At least 11 elderly residents died last November after fire destroyed the facility.

The re-enactments show a room with sprinklers and one without. In both situations a lighter is held to the corner of a bed sheet, setting it alight. At four minutes and 42 seconds, sprinklers were reportedly activated in one room, largely extinguishing the flames in about 30 seconds.

But at the 10-minute mark, the room without sprinklers was still well alight and pouring black smoke. At 20 minutes, it was totally engulfed by flames, which had spread outside the room.

Footage shot once both fires were extinguished allegedly showed the room with sprinklers was virtually undamaged while the other was completely burnt out.
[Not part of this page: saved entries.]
(** [task_switch] leaves a task that is being destroyed, and queues it. *)
Lemma task_switch_leaves c i x k b k' :
  kinv k -> k_current k !! c = Some (Task i) -> k_tasks k !! Task i = Some x -> t_state x = TASK_RUNNABLE -> t_destroyed x = true ->
  task_switch c k = Ok (b, k') -> Task i ∈ k_runqueue k' /\ exists y, k_tasks k' !! Task i = Some y /\ t_state y = TASK_RUNNABLE.
Proof.
  intros [I _] Hc Hx Hst Hd H. unfold task_switch in H. rewrite (ST_bind_run _ _ _ _ _ (current_run _ _ _ Hc)) in H.
  apply ST_bind_ok in H as (next & k1 & H1 & H).
  assert (Hnext : next <> Task i /\ k_tasks k1 = k_tasks k).
  { unfold scheduler in H1. rewrite (ST_bind_run (gets _) _ _ _ _ eq_refl) in H1. destruct (k_runqueue k) as [|t rq] eqn:Hrq.
    - rewrite (ST_bind_run _ _ _ _ _ (current_run _ _ _ Hc)), (ST_bind_run _ _ _ _ _ (task_at_run _ _ _ Hx)) in H1.
      rewrite Hd, andb_false_r in H1. by injection H1 as <- <-.
    - injection H1 as -> <-. split; [|done]. intros ->. destruct (vi_rq _ _ _ _ _ I (Task i)) as (? & ? & _ & _ & _ & Hn); [by left|].
      by apply (Hn c). }
  destruct Hnext as [Hne ET]. apply ST_bind_ok in H as ([] & k2 & H2 & H).
  assert (Hx2 : k_tasks k2 !! Task i = Some x).
  { destruct (bool_decide (next <> Idle c)); unfold upd, modify in H2; injection H2 as <-; [|congruence]. cbn. rewrite lookup_alter_ne by done. congruence. }
  rewrite bool_decide_false in H by done. rewrite (ST_bind_run _ _ _ _ _ (task_at_run _ _ _ Hx2)), bool_decide_true in H by done.
  apply ST_bind_ok in H as ([] & k3 & H3 & H). rewrite (ST_bind_run (modify _) _ _ _ _ eq_refl) in H. injection H as _ <-. cbn.
  unfold push_runqueue in H3. apply ST_bind_ok in H3 as (l & k4 & H4 & H3). injection H4 as _ <-. apply assert_bind_inv in H3 as [_ H3].
  injection H3 as <-. cbn. split; [apply elem_of_app; right; by left|eauto].
Qed.

(** The wait for another CPU ends.  When the CPU that runs the task handles the interrupt,
    it leaves the task, even if no other task can run, since the task is marked as being
    destroyed; the task is then in the run queue and on no CPU, and the invariant holds. *)
Theorem destroy_wait_ends c i x k :
  kinv k -> k_current k !! c = Some (Task i) -> k_tasks k !! Task i = Some x -> t_state x = TASK_RUNNABLE -> t_destroyed x = true ->
  exists k', destroy_wait [reschedule c] (Task i) k = Ok (tt, k') /\ kinv k' /\ forall c', k_current k' !! c' <> Some (Task i).
Proof.
  intros Hk Hc Hx Hst Hd. pose proof Hk as [I _].
  assert (Hnq : Task i ∉ k_runqueue k).
  { intros Hin. destruct (vi_rq _ _ _ _ _ I _ Hin) as (? & ? & _ & _ & _ & Hn). by apply (Hn c). }
  destruct (task_switch_safe None k c (Task i) Hk (or_introl eq_refl) Hc) as (b & k' & E & Hk' & _).
  destruct (task_switch_leaves c i x k b k' Hk Hc Hx Hst Hd E) as [Hin (y & Hy & Hyst)].
  assert (Hrun : forall k0 z bb, k_tasks k0 !! Task i = Some z -> bb = bool_decide (t_state z = TASK_RUNNABLE) && negb (bool_decide (Task i ∈ k_runqueue k0)) ->
    still_running (Task i) k0 = Ok (bb, k0)).
  { intros k0 z bb Hz ->. unfold still_running. by rewrite (ST_bind_run _ _ _ _ _ (task_at_run _ _ _ Hz)). }
  assert (H1 : still_running (Task i) k = Ok (true, k)) by (apply (Hrun k x); [done|by rewrite bool_decide_true, bool_decide_false]).
  assert (H2 : still_running (Task i) k' = Ok (false, k')) by (apply (Hrun k' y); [done|by rewrite bool_decide_true, bool_decide_true]).
  exists k'. split_and!; [|done|by apply (not_running i k' false)].
  cbn [destroy_wait]. rewrite (ST_bind_run _ _ _ _ _ H1). cbv iota. rewrite (ST_bind_run (reschedule c) _ k tt k').
  - by rewrite (ST_bind_run _ _ _ _ _ H2).
  - unfold reschedule. by rewrite (ST_bind_run _ _ _ _ _ E).
Qed.

(** ** The calls *)
Lemma task_find_inv tid k t k' : task_find tid k = Ok (Some t, k') ->
  k' = k /\ t = Task (Z.to_nat (tid - 1)) /\ exists x, k_tasks k !! t = Some x /\ t_state x <> TASK_UNUSED.
Proof.
  unfold task_find. destruct ((tid <? 0) || _); [done|]. destruct (tid - 1 <? 0); [done|].
  intros (x & k1 & [Hx ->]%task_at_inv & H)%ST_bind_ok. case_bool_decide; [done|]. injection H as <- <-. eauto 6.
Qed.
Lemma mem_only_keeps {A} (f : KST A) `{!MemOnly f} k a k' : kinv k -> f k = Ok (a, k') -> kinv k' /\ k_current k' = k_current k.
Proof. intros Hk [m ->]%mem_only. split; [by apply kinv_set_mem|done]. Qed.

Section Calls.
Context (stack_garbage : message) (user_tramp kernel_tramp hinavm_run : Z).

Lemma sys_task_create_keeps c name ip pager k r k' :
  kinv k -> sys_task_create user_tramp kernel_tramp c name ip pager k = Ok (r, k') -> kinv k' /\ k_current k' = k_current k.
Proof.
  intros Hk H. unfold sys_task_create in H. apply ST_bind_ok in H as (cur & k1 & [_ ->]%current_inv & H).
  apply ST_bind_ok in H as (s & k1 & [m1 ->]%mem_only & H). apply (kinv_set_mem m1) in Hk. destruct (negb _); [by injection H as _ <-|].
  apply ST_bind_ok in H as ([p|] & k2 & H2 & H); [|apply (mem_only_keeps _ _ _ _ Hk) in H2 as [? ?]; by injection H as _ <-].
  apply task_find_inv in H2 as (-> & -> & x & Hx & Hu). eapply task_create_keeps in H as [? ?]; [done|done|]. intros q [= <-]. eauto.
Qed.
Lemma sys_hinavm_keeps c name insts num pager k r k' :
  kinv k -> sys_hinavm user_tramp kernel_tramp hinavm_run c name insts num pager k = Ok (r, k') -> kinv k' /\ k_current k' = k_current k.
Proof.
  intros Hk H. unfold sys_hinavm in H. apply ST_bind_ok in H as (cur & k1 & [_ ->]%current_inv & H).
  apply ST_bind_ok in H as (s & k1 & [m1 ->]%mem_only & H). apply (kinv_set_mem m1) in Hk. destruct (negb _); [by injection H as _ <-|].
  apply ST_bind_ok in H as ([p|] & k2 & H2 & H); [|apply (mem_only_keeps _ _ _ _ Hk) in H2 as [? ?]; by injection H as _ <-].
  apply task_find_inv in H2 as (-> & -> & x & Hx & Hu). destruct (HINAVM_INSTS_MAX <? num); [by injection H as _ <-|].
  apply ST_bind_ok in H as (b & k3 & [m3 ->]%mem_only & H). apply (kinv_set_mem m3) in Hk. destruct (negb _); [by injection H as _ <-|].
  eapply hinavm_create_keeps in H as [? ?]; [done|done|]. intros q [= <-]. eauto.
Qed.
Lemma sys_task_destroy_keeps c tid k r k' :
  kinv k -> unreferenced (Task (Z.to_nat (tid - 1))) k -> sys_task_destroy c tid k = Ok (r, k') -> kinv k'.
Proof.
  intros Hk Hr H. unfold sys_task_destroy in H. apply ST_bind_ok in H as ([t|] & k1 & H1 & H).
  - apply task_find_inv in H1 as (-> & -> & _). apply ST_bind_ok in H as (cur & k2 & [_ ->]%current_inv & H).
    case_bool_decide; [by injection H as _ <-|]. eapply task_destroy_with_keeps; [by split| |exact H]. by intros ? ? ? ?%not_elem_of_nil.
  - apply (mem_only_keeps _ _ _ _ Hk) in H1 as [? _]. apply ST_bind_ok in H as (cur & k2 & [_ ->]%current_inv & H). by injection H as _ <-.
Qed.

(** The calls [Safety] leaves out. *)
Lemma other_syscall_keeps c kbuf a0 a1 a2 a3 n k r k' :
  kinv k -> core_syscall n = false -> (n = SYS_TASK_DESTROY -> unreferenced (Task (Z.to_nat (s32 a0 - 1))) k) ->
  handle_syscall stack_garbage user_tramp kernel_tramp hinavm_run c kbuf a0 a1 a2 a3 n k = Ok (r, k') -> kinv k'.
Proof.
  intros Hk Hn Hd H. unfold core_syscall in Hn. apply negb_false_iff, existsb_exists in Hn as (m & Hm & ->%Z.eqb_eq).
  unfold handle_syscall in H. destruct Hm as [<-|[<-|[<-|[<-|[<-|[<-|[]]]]]]]; cbn -[sys_task_create sys_task_destroy sys_pm_alloc sys_vm_map sys_vm_unmap sys_hinavm fmap] in H;
    apply ST_fmap_ok in H as (v & H & _).
  - by apply sys_task_create_keeps in H as [? _].
  - apply sys_task_destroy_keeps in H; auto.
  - exact (proj1 (mem_only_keeps _ _ _ _ Hk H)).
  - exact (proj1 (mem_only_keeps _ _ _ _ Hk H)).
  - exact (proj1 (mem_only_keeps _ _ _ _ Hk H)).
  - by apply sys_hinavm_keeps in H as [? _].
Qed.
End Calls.

(** ** All system calls *)
Section System.
Context (stack_garbage : message) (user_tramp kernel_tramp hinavm_run : Z).
Local Notation exec := (exec stack_garbage user_tramp kernel_tramp hinavm_run).

(** The events of [Safety], and the remaining system calls; a task is destroyed when nothing
    refers to it. *)
Definition allowed (e : event) (k : kernel) : Prop :=
  enabled e k \/
  match e with
  | ESyscall c _ a0 _ _ _ n =>
      is_Some (k_current k !! c) /\ core_syscall n = false
      /\ (n = SYS_TASK_DESTROY -> unreferenced (Task (Z.to_nat (s32 a0 - 1))) k)
  | _ => False
  end.
Inductive sys_reachable (k0 : kernel) : kernel -> Prop :=
| sys_refl : sys_reachable k0 k0
| sys_step k e k' : sys_reachable k0 k -> allowed e k -> exec e k = Ok (tt, k') -> sys_reachable k0 k'.

Lemma allowed_kinv e k k' : kinv k -> allowed e k -> exec e k = Ok (tt, k') -> kinv k'.
Proof.
  intros Hk [He|He] H.
  - destruct (exec_safe stack_garbage user_tramp kernel_tramp hinavm_run e k Hk He) as (u & k1 & E & Hk1). rewrite H in E. by injection E as _ <-.
  - destruct e as [c kb a0 a1 a2 a3 n| | | | | |]; try done. destruct He as (_ & Hn & Hd). cbn [exec] in H. unfold syscall in H.
    apply ST_bind_ok in H as (r & k1 & H1 & H). pose proof (other_syscall_keeps _ _ _ _ _ _ _ _ _ _ _ _ _ _ Hk Hn Hd H1) as Hk1.
    destruct r as [v|]; [|by injection H as <-]. unfold sys_return in H. apply ST_bind_ok in H as (cur & k2 & [Hc ->]%current_inv & H).
    destruct (prev_exists _ _ _ _ Hk1 Hc) as (x & Hx). destruct (upd_inert_safe cur (with_ret v) k1 x Hk1 Hx) as (u & k2 & E & Hk2 & _); [done|done|].
    rewrite H in E. by injection E as _ <-.
Qed.
Lemma sys_reachable_kinv k0 k : kinv k0 -> sys_reachable k0 k -> kinv k.
Proof. intros H0. induction 1 as [|k e k' _ IH He Hx]; [done|]. by eapply allowed_kinv. Qed.
(* ===== verification/HinaVM.v ===== *)
(** The HinaVM bytecode interpreter (kernel/hinavm.c) and its instruction set
    (libs/common/hinavm_types.h).

    A HinaVM task runs [hinavm_run] in the kernel instead of entering user mode.  The
    interpreter's locals (program counter, registers, label table) are an [hvm]; the
    instructions are read from the page [hinavm_create] filled.  An instruction that
    calls [ipc] can block: the step then ends in [HBlocked], the kernel context of the
    task is the one [ipc] saved, and after [resume] the result waits in [t_ret], from
    where [hinavm_wake] takes it. *)

From S2P Require Import Prelude Types KData Memory Vm Kernel Task Ipc Syscall KInv Sched Safety.

(** ** Instruction words *)

Inductive hinavm_opcode :=
| HINAVM_ILLEGAL | HINAVM_NOP | HINAVM_MOVI | HINAVM_MOV
| HINAVM_ADD | HINAVM_SUB | HINAVM_MUL | HINAVM_DIV | HINAVM_MOD
| HINAVM_SHL | HINAVM_SHR | HINAVM_AND | HINAVM_OR | HINAVM_XOR
| HINAVM_EQ | HINAVM_NE | HINAVM_LT | HINAVM_LE
| HINAVM_LABEL | HINAVM_JMP | HINAVM_JMP_IF
| HINAVM_LDM8 | HINAVM_LDM16 | HINAVM_LDM32 | HINAVM_STM8 | HINAVM_STM16 | HINAVM_STM32
| HINAVM_SEND | HINAVM_REPLY | HINAVM_RECV | HINAVM_PRINT | HINAVM_PRINT_HEX | HINAVM_EXIT.

#[export] Instance hinavm_opcode_eq_dec : EqDecision hinavm_opcode.
Proof. solve_decision. Defined.

(** The enumeration in order: the numbers of the opcodes. *)
Definition opcodes : list hinavm_opcode :=
  [HINAVM_ILLEGAL; HINAVM_NOP; HINAVM_MOVI; HINAVM_MOV;
   HINAVM_ADD; HINAVM_SUB; HINAVM_MUL; HINAVM_DIV; HINAVM_MOD;
   HINAVM_SHL; HINAVM_SHR; HINAVM_AND; HINAVM_OR; HINAVM_XOR;
   HINAVM_EQ; HINAVM_NE; HINAVM_LT; HINAVM_LE;
   HINAVM_LABEL; HINAVM_JMP; HINAVM_JMP_IF;
   HINAVM_LDM8; HINAVM_LDM16; HINAVM_LDM32; HINAVM_STM8; HINAVM_STM16; HINAVM_STM32;
   HINAVM_SEND; HINAVM_REPLY; HINAVM_RECV; HINAVM_PRINT; HINAVM_PRINT_HEX; HINAVM_EXIT].

Definition opcode_num (o : hinavm_opcode) : Z :=
  match list_find (eq o) opcodes with Some (i, _) => Z.of_nat i | None => 255 end.
Definition opcode_of (n : Z) : option hinavm_opcode := opcodes !! Z.to_nat n.

(** A bit-field structure: fields of the given widths from the low bits up. *)
Fixpoint pack (fs : list (Z * Z)) : Z :=
  match fs with
  | [] => 0
  | (w, v) :: fs' => v `mod` 2 ^ w + 2 ^ w * pack fs'
  end.
Definition field (off w x : Z) : Z := (x / 2 ^ off) `mod` 2 ^ w.

(** [union hinavm_inst]: [opcode : 8] first in every view, then [a : 4, imm : 20] (movi,
    msg), [a : 4, b : 4, c : 4] (mov, binop, ipc, print) or [l : 4, a : 4] (labeldef,
    jmp).  The second 4-bit field is [a] of a jump and [b] of the others. *)
Definition i_opcode (w : Z) : Z := field 0 8 w.
Definition i_a (w : Z) : Z := field 8 4 w.
Definition i_b (w : Z) : Z := field 12 4 w.
Definition i_c (w : Z) : Z := field 16 4 w.
Definition i_imm (w : Z) : Z := field 12 20 w.
Definition i_l (w : Z) : Z := field 8 4 w.
Definition i_jmp_a (w : Z) : Z := field 12 4 w.

(** The hand-assembly macros. *)
Definition op_field (o : hinavm_opcode) : Z * Z := (8, opcode_num o).
Definition i_movi o a imm := pack [op_field o; (4, a); (20, imm)].
Definition i_binop o a b c := pack [op_field o; (4, a); (4, b); (4, c)].
Definition I_MOVI := i_movi HINAVM_MOVI.
Definition I_MOV a b := pack [op_field HINAVM_MOV; (4, a); (4, b)].
Definition I_ADD := i_binop HINAVM_ADD.
Definition I_SUB := i_binop HINAVM_SUB.
Definition I_MUL := i_binop HINAVM_MUL.
Definition I_DIV := i_binop HINAVM_DIV.
Definition I_MOD := i_binop HINAVM_MOD.
Definition I_SHR := i_binop HINAVM_SHR.
Definition I_SHL := i_binop HINAVM_SHL.
Definition I_AND := i_binop HINAVM_AND.
Definition I_OR := i_binop HINAVM_OR.
Definition I_XOR := i_binop HINAVM_XOR.
Definition I_EQ := i_binop HINAVM_EQ.
Definition I_NE := i_binop HINAVM_NE.
Definition I_LT := i_binop HINAVM_LT.
Definition I_LE := i_binop HINAVM_LE.
Definition I_LABEL l := pack [op_field HINAVM_LABEL; (4, l)].
Definition I_JMP l := pack [op_field HINAVM_JMP; (4, l)].
Definition I_JMP_IF l a := pack [op_field HINAVM_JMP_IF; (4, l); (4, a)].
Definition I_LDM8 := i_movi HINAVM_LDM8.
Definition I_LDM16 := i_movi HINAVM_LDM16.
Definition I_LDM32 := i_movi HINAVM_LDM32.
Definition I_STM8 := i_movi HINAVM_STM8.
Definition I_STM16 := i_movi HINAVM_STM16.
Definition I_STM32 := i_movi HINAVM_STM32.
Definition I_PRINT a := pack [op_field HINAVM_PRINT; (4, a)].
Definition I_PRINT_HEX a := pack [op_field HINAVM_PRINT_HEX; (4, a)].
Definition I_SEND ret dst := pack [op_field HINAVM_SEND; (4, ret); (4, dst)].
Definition I_REPLY ret dst := pack [op_field HINAVM_REPLY; (4, ret); (4, dst)].
Definition I_RECV ret src := pack [op_field HINAVM_RECV; (4, ret); (4, src)].
Definition I_EXIT := pack [op_field HINAVM_EXIT].
Definition I_NOP := pack [op_field HINAVM_NOP].

(** [SIGN_EXTEND20] *)
Definition SIGN_EXTEND20 (x : Z) : Z :=
  s32 (if has x (Z.shiftl 1 19) then Z.lor x 4293918720 (* 0xfff00000 *) else x).

(** ** Operations on 32-bit values *)

(** An [int32_t] result: the operation is undefined when it overflows. *)
Definition int_result (x : Z) : outcome Z :=
  if (- 2 ^ 31 <=? x) && (x <? 2 ^ 31) then Ok (u32 x) else Undef.

(** The binary operations, on the register contents. *)
Definition alu (o : hinavm_opcode) (lhs rhs : Z) : outcome Z :=
  match o with
  | HINAVM_ADD => int_result (s32 lhs + s32 rhs)
  | HINAVM_SUB => int_result (s32 lhs - s32 rhs)
  | HINAVM_MUL => int_result (s32 lhs * s32 rhs)
  | HINAVM_DIV => if s32 rhs =? 0 then Undef else int_result (Z.quot (s32 lhs) (s32 rhs))
  | HINAVM_MOD =>
      if s32 rhs =? 0 then Undef
      else _ ← int_result (Z.quot (s32 lhs) (s32 rhs)); Ok (u32 (Z.rem (s32 lhs) (s32 rhs)))
  | HINAVM_SHR => if 32 <=? rhs then Undef else Ok (Z.shiftr lhs rhs)
  | HINAVM_SHL => if 32 <=? rhs then Undef else Ok (u32 (Z.shiftl lhs rhs))
  | HINAVM_AND => Ok (Z.land lhs rhs)
  | HINAVM_OR => Ok (Z.lor lhs rhs)
  | HINAVM_XOR => Ok (Z.lxor lhs rhs)
  | HINAVM_EQ => Ok (Z.b2z (s32 lhs =? s32 rhs))
  | HINAVM_NE => Ok (Z.b2z (negb (s32 lhs =? s32 rhs)))
  | HINAVM_LT => Ok (Z.b2z (s32 lhs <? s32 rhs))
  | HINAVM_LE => Ok (Z.b2z (s32 lhs <=? s32 rhs))
  | _ => Undef
  end.

(** Accesses of [n] bytes to the message buffer: the interpreter does not check the
    offset, so an access outside of [struct message] (or a misaligned one) is undefined. *)
Definition msg_access_ok (n off : Z) : bool :=
  (0 <=? off) && (off + n <=? sizeof_message) && (off `mod` n =? 0).
Definition msg_load (n off : Z) (m : message) : outcome Z :=
  if msg_access_ok n off
  then Ok (le_combine (take (Z.to_nat n) (drop (Z.to_nat off) (encode_message m))))
  else Undef.
Definition msg_store (n off v : Z) (m : message) : outcome message :=
  if msg_access_ok n off
  then Ok (decode_message (splice (Z.to_nat off) (le_split (Z.to_nat n) v) (encode_message m)))
  else Undef.

Definition lift_out {S A} (o : outcome A) : ST S A :=
  match o with Ok a => mret a | Panic => panic | Undef => undef end.

(** ** The interpreter's state *)

(** A line of PRINT (in decimal) or PRINT_HEX. *)
Inductive print_line := PrintDec (pc val : Z) | PrintHex (pc val : Z).

Record hvm := Hvm {
  h_pc : Z;
  h_regs : list Z;       (* uint32_t regs[16] *)
  h_labels : list Z;     (* uint32_t labels[16] *)
  h_log : list print_line;
}.

Definition set_pc pc h := Hvm pc (h_regs h) (h_labels h) (h_log h).
Definition hreg (h : hvm) (r : Z) : Z := default 0 (h_regs h !! Z.to_nat r).
Definition set_reg (r v : Z) (h : hvm) : hvm :=
  Hvm (h_pc h) (<[Z.to_nat r := v]> (h_regs h)) (h_labels h) (h_log h).
Definition hlabel (h : hvm) (l : Z) : Z := default 0 (h_labels h !! Z.to_nat l).
Definition log_line (p : print_line) (h : hvm) : hvm :=
  Hvm (h_pc h) (h_regs h) (h_labels h) (h_log h ++ [p]).

(** The first pass: [labels[l] = i + 1]. *)
Fixpoint resolve_labels (i : Z) (insts labels : list Z) : list Z :=
  match insts with
  | [] => labels
  | w :: insts' =>
      resolve_labels (i + 1) insts'
        (if bool_decide (opcode_of (i_opcode w) = Some HINAVM_LABEL)
         then <[Z.to_nat (i_l w) := i + 1]> labels else labels)
  end.

(** [memset(labels, 0xff)] *)
Definition NO_LABEL : Z := 2 ^ 32 - 1.
Definition hinavm_init (insts : list Z) : hvm :=
  Hvm 0 (replicate 16 0) (resolve_labels 0 insts (replicate 16 NO_LABEL)) [].

(** ** One round of the main loop *)
Inductive hresult :=
| HNext (h : hvm)               (* the next round *)
| HBlocked (h : hvm) (a : Z)    (* inside [ipc], whose result goes to register [a] *)
| HExit.                        (* [task_exit] was called *)

Section Interp.
Context (stack_garbage : message).

(** The current task's message buffer. *)
Definition msg_get (c : nat) : KST message :=
  cur ← CURRENT_TASK c; x ← task_at cur; mret (t_m x).
Definition msg_put (c : nat) (m : message) : KST unit :=
  cur ← CURRENT_TASK c; upd cur (with_m m).

Definition h_load (c : nat) (n w : Z) (h : hvm) : KST hvm :=
  m ← msg_get c;
  v ← lift_out (msg_load n (SIGN_EXTEND20 (i_imm w)) m);
  mret (set_reg (i_a w) v h).

Definition h_store (c : nat) (n w : Z) (h : hvm) : KST hvm :=
  m ← msg_get c;
  m' ← lift_out (msg_store n (SIGN_EXTEND20 (i_imm w)) (hreg h (i_a w) `mod` 2 ^ (8 * n)) m);
  msg_put c m' ;;
  mret h.

Definition h_exit (c : nat) (exception : Z) : KST hresult :=
  task_exit stack_garbage c exception ;; mret HExit.
(** [memmove] towards higher addresses is off by one.  Its loop starts at
    [dst + len] instead of [dst + len - 1]: the first byte of the destination is not
    written, and the byte one past its end is overwritten with the byte one past the
    end of the source. *)
Theorem memmove_up_off_by_one dst src len m :
  byte_mem m -> src < dst -> (0 < len)%nat -> Z.of_nat len < MEMCPY_MAX ->
  allocated_at m dst (S len) -> allocated_at m src (S len) ->
  exists m', memmove dst src len m = Ok (dst, m') /\
    m' !! dst = m !! dst /\
    m' !! (dst + Z.of_nat len) = m !! (src + Z.of_nat len) /\
    forall i, (0 < i < len)%nat -> m' !! (dst + Z.of_nat i) = m !! (src + Z.of_nat i).
Proof.
  intros Hb Hlt Hpos Hlen Hd Hs.
  destruct (memmove_loop_spec len (dst + Z.of_nat len) (src + Z.of_nat len) m) as (m' & E & Ho & Hc); [done|lia| | |].
  - intros i Hi. replace (dst + Z.of_nat len - i) with (dst + Z.of_nat (len - Z.to_nat i)) by lia. apply Hd. lia.
  - intros i Hi. replace (src + Z.of_nat len - i) with (src + Z.of_nat (len - Z.to_nat i)) by lia. apply Hs. lia.
  - exists m'. split_and!.
    + unfold memmove. rewrite (proj2 (Z.ltb_lt _ _) Hlen), (proj2 (Z.leb_gt _ _) Hlt). cbn [assert]. by run; rewrite E.
    + apply Ho. lia.
    + specialize (Hc 0 ltac:(lia)). by rewrite !Z.sub_0_r in Hc.
    + intros i Hi. specialize (Hc (Z.of_nat (len - i)) ltac:(lia)).
      replace (dst + Z.of_nat len - Z.of_nat (len - i)) with (dst + Z.of_nat i) in Hc by lia.
      replace (src + Z.of_nat len - Z.of_nat (len - i)) with (src + Z.of_nat i) in Hc by lia. done.
Qed.

(** Eight bytes at 100. *)
Definition eight_bytes : bytes := list_to_map (zip (seqZ 100 8) (seqZ 1 8)).

Lemma eight_bytes_byte : byte_mem eight_bytes.
Proof.
  intros a b H. apply elem_of_list_to_map_2, elem_of_zip_r, elem_of_seqZ in H. lia.
Qed.
Lemma eight_bytes_alloc p n :
  100 <= p -> p + Z.of_nat n <= 108 -> allocated_at eight_bytes p n.
Proof.
  intros Hp Hn i Hi. assert (Hr : 100 <= p + Z.of_nat i < 108) by lia. revert Hr. generalize (p + Z.of_nat i). clear.
  intros a Ha. assert (a = 100 \/ a = 101 \/ a = 102 \/ a = 103 \/ a = 104 \/ a = 105 \/ a = 106 \/ a = 107) as H by lia.
  repeat destruct H as [->|H]; try (eexists; vm_compute; reflexivity). subst. eexists. vm_compute. reflexivity.
Qed.

Lemma memmove_down_correct_witness :
  exists m', memmove 100 102 4 eight_bytes = Ok (100, m') /\ m' !! 103 = Some 6.
Proof.
  destruct (memmove_down_correct 100 102 4 eight_bytes) as (m' & E & _ & _ & H).
  - apply eight_bytes_byte.
  - lia.
  - done.
  - apply eight_bytes_alloc; lia.
  - apply eight_bytes_alloc; lia.
  - exists m'. split; [done|]. exact (H 3%nat ltac:(lia)).
Defined.

(** The three bytes 1 2 3 moved up by one: the first is lost and the fifth byte (5)
    is overwritten. *)
Lemma memmove_up_off_by_one_witness :
  exists m', memmove 101 100 3 eight_bytes = Ok (101, m') /\ m' !! 101 = Some 2 /\ m' !! 104 = Some 4.
Proof.
  destruct (memmove_up_off_by_one 101 100 3 eight_bytes) as (m' & E & H1 & H2 & _).
  - apply eight_bytes_byte.
  - lia.
  - lia.
  - done.
  - apply eight_bytes_alloc; lia.
  - apply eight_bytes_alloc; lia.
  - exists m'. split_and!; [done|exact H1|exact H2].
Defined.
A Fire and Rescue spokeswoman said the footage “demonstrated the effectiveness of sprinklers in containing a fire to the room/area of origin and reducing the effects of heat, smoke and toxicity on fire victims”.

An audit in February showed fewer than one-third of NSW nursing homes had sprinklers fitted.

The chief executive of the NSW branch of the Aged and Community Services Association, Illana Halliday, said the video showed the aged care industry was “working on what we now know was a false assumption that sprinklers save buildings, not lives”.

Sprinklers in new aged-care centres in NSW have been compulsory since 2002.

 Domain Principal Group, which owns the Quakers Hill home, announced after the fire that sprinkler systems would be fitted in all the company's 58 homes.